* **Work to be completed**
Search the material below for the word "that". Copy every line where it is found.

* **Information supplied**

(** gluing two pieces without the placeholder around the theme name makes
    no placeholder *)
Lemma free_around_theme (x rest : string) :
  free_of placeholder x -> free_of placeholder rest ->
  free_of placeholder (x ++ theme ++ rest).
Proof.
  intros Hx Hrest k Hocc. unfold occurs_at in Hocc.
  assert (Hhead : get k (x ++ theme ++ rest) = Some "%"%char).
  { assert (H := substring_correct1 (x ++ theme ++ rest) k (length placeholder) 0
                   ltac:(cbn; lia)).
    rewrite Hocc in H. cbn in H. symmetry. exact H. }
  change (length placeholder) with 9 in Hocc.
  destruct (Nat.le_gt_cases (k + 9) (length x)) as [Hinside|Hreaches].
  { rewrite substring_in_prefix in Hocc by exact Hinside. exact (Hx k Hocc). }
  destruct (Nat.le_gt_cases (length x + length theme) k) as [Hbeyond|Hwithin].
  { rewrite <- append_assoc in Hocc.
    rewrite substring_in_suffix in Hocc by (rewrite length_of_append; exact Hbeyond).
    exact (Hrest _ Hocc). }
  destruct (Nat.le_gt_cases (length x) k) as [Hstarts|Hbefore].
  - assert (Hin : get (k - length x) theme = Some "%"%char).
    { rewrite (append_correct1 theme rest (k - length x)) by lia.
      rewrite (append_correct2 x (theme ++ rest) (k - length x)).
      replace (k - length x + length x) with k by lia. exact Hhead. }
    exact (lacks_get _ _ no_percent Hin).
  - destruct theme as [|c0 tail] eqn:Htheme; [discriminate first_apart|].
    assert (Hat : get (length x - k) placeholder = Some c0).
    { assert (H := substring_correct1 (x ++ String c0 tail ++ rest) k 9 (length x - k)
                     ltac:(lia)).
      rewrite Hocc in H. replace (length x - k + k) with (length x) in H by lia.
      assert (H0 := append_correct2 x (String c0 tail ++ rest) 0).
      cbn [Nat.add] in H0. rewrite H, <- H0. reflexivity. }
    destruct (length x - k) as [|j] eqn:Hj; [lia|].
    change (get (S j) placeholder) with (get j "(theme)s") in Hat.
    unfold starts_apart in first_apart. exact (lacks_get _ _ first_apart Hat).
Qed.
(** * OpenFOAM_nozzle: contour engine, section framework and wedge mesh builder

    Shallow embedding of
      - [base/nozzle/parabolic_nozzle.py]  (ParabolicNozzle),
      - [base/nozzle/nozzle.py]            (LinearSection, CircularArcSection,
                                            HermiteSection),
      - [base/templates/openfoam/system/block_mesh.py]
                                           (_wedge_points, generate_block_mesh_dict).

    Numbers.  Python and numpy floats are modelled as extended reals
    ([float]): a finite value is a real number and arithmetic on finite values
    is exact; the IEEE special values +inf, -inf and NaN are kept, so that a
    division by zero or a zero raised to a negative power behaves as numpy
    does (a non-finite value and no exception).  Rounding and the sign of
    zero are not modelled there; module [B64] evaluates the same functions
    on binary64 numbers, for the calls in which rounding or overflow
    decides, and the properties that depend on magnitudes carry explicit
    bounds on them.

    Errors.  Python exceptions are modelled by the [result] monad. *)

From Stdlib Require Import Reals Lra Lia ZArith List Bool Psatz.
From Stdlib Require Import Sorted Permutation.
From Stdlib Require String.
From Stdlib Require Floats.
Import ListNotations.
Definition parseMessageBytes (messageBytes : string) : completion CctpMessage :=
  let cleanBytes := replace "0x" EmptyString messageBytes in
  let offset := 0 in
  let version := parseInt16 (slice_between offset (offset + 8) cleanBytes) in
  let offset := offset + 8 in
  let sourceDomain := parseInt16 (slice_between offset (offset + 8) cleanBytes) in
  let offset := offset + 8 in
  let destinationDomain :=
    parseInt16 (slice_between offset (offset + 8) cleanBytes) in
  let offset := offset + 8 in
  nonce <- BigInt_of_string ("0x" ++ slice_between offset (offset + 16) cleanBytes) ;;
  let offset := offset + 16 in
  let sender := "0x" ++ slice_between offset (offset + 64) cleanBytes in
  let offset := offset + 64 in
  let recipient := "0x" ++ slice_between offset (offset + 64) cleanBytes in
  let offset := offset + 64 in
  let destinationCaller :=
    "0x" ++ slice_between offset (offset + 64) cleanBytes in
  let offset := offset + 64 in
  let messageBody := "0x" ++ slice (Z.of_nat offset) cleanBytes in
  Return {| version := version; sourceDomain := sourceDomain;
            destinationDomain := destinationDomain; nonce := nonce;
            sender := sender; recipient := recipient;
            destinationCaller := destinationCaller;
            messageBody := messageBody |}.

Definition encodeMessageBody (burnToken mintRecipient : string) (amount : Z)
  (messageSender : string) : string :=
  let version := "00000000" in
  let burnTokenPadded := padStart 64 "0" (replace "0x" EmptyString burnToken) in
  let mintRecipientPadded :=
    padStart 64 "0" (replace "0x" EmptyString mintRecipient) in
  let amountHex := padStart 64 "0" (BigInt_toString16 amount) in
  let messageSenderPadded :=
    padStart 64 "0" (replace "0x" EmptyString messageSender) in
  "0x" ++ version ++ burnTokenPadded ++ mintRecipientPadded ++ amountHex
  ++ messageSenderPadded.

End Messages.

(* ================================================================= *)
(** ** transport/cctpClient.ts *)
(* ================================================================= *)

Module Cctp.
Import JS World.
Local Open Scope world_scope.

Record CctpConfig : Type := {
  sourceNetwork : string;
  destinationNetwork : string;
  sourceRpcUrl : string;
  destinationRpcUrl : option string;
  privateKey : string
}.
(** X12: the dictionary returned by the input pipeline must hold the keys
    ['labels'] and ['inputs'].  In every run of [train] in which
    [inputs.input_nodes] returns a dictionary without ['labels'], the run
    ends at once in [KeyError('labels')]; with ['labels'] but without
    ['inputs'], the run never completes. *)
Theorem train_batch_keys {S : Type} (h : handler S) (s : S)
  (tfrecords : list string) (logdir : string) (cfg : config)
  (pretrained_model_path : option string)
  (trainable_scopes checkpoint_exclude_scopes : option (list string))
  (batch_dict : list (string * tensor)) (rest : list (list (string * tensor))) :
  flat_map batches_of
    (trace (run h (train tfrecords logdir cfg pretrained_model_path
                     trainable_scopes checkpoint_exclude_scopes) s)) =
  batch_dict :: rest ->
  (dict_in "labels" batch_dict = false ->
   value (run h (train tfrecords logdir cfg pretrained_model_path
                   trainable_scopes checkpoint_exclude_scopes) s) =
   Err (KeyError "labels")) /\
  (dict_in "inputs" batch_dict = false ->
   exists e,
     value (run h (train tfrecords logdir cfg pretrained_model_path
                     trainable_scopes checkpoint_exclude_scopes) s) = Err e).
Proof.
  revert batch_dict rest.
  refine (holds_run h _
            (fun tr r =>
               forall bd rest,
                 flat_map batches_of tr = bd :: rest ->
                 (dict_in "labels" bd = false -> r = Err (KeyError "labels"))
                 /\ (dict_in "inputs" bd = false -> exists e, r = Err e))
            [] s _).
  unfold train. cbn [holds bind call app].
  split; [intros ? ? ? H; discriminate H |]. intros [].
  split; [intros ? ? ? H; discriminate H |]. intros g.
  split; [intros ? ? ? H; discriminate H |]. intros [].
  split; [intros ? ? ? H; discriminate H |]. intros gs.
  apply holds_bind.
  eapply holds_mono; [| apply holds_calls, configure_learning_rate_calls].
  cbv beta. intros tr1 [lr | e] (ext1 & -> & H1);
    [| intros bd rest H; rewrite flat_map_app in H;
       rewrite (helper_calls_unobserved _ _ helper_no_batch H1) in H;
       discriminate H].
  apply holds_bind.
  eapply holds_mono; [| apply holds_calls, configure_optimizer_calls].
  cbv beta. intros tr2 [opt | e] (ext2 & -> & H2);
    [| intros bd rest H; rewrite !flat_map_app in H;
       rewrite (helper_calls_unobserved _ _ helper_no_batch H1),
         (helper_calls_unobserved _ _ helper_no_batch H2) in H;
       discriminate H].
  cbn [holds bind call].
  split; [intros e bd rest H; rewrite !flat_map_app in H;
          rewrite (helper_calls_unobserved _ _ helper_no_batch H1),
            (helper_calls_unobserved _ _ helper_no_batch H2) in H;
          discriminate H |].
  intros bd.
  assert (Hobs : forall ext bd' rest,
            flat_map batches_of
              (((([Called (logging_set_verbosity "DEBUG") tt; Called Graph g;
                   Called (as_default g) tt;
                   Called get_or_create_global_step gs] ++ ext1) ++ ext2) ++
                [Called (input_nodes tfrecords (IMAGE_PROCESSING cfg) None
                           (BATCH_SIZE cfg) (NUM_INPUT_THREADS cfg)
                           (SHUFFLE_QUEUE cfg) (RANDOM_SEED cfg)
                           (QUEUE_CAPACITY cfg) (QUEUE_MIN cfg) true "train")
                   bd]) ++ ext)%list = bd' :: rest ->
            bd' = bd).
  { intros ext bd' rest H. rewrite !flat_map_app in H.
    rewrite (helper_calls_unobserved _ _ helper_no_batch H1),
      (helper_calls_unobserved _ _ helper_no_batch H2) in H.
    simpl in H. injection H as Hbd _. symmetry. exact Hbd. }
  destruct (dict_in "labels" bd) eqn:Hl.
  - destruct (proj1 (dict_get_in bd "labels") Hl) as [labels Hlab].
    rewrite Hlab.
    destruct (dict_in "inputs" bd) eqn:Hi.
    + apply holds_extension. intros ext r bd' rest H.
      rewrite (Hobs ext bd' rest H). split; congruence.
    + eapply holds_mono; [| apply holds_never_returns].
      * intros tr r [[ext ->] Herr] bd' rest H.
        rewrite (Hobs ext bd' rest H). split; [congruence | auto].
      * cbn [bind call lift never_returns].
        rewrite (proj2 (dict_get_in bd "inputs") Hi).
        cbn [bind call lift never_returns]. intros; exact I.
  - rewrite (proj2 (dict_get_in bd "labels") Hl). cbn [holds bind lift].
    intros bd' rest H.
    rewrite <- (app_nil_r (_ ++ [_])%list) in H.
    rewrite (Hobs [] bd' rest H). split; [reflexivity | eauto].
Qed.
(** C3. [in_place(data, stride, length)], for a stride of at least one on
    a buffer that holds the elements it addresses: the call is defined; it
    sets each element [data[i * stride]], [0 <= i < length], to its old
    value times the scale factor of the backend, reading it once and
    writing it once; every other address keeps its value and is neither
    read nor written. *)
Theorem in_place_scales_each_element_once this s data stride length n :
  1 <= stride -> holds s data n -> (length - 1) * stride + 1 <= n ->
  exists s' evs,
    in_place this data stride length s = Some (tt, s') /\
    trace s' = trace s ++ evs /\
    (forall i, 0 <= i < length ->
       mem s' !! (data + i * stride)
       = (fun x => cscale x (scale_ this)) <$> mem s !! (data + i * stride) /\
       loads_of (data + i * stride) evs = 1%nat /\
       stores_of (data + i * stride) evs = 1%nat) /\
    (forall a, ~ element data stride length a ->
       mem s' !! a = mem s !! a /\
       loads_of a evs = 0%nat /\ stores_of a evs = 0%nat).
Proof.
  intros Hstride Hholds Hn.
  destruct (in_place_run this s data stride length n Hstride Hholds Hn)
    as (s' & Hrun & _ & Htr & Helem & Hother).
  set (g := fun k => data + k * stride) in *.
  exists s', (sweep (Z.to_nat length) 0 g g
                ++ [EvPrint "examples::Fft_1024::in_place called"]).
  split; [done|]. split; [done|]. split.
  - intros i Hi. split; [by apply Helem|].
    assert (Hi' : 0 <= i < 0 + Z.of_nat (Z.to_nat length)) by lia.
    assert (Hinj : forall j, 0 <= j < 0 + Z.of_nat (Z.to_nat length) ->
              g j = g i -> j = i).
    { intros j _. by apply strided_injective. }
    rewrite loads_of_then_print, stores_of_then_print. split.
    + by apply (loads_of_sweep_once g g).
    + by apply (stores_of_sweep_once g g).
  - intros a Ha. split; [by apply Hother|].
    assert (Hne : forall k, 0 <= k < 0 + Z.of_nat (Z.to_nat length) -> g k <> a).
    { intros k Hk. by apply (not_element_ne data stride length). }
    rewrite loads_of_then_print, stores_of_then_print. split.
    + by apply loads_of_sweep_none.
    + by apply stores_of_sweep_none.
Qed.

* **Task solution**
    is exact; the IEEE special values +inf, -inf and NaN are kept, so that a
    decides, and the properties that depend on magnitudes carry explicit
    a buffer that holds the elements it addresses: the call is defined; it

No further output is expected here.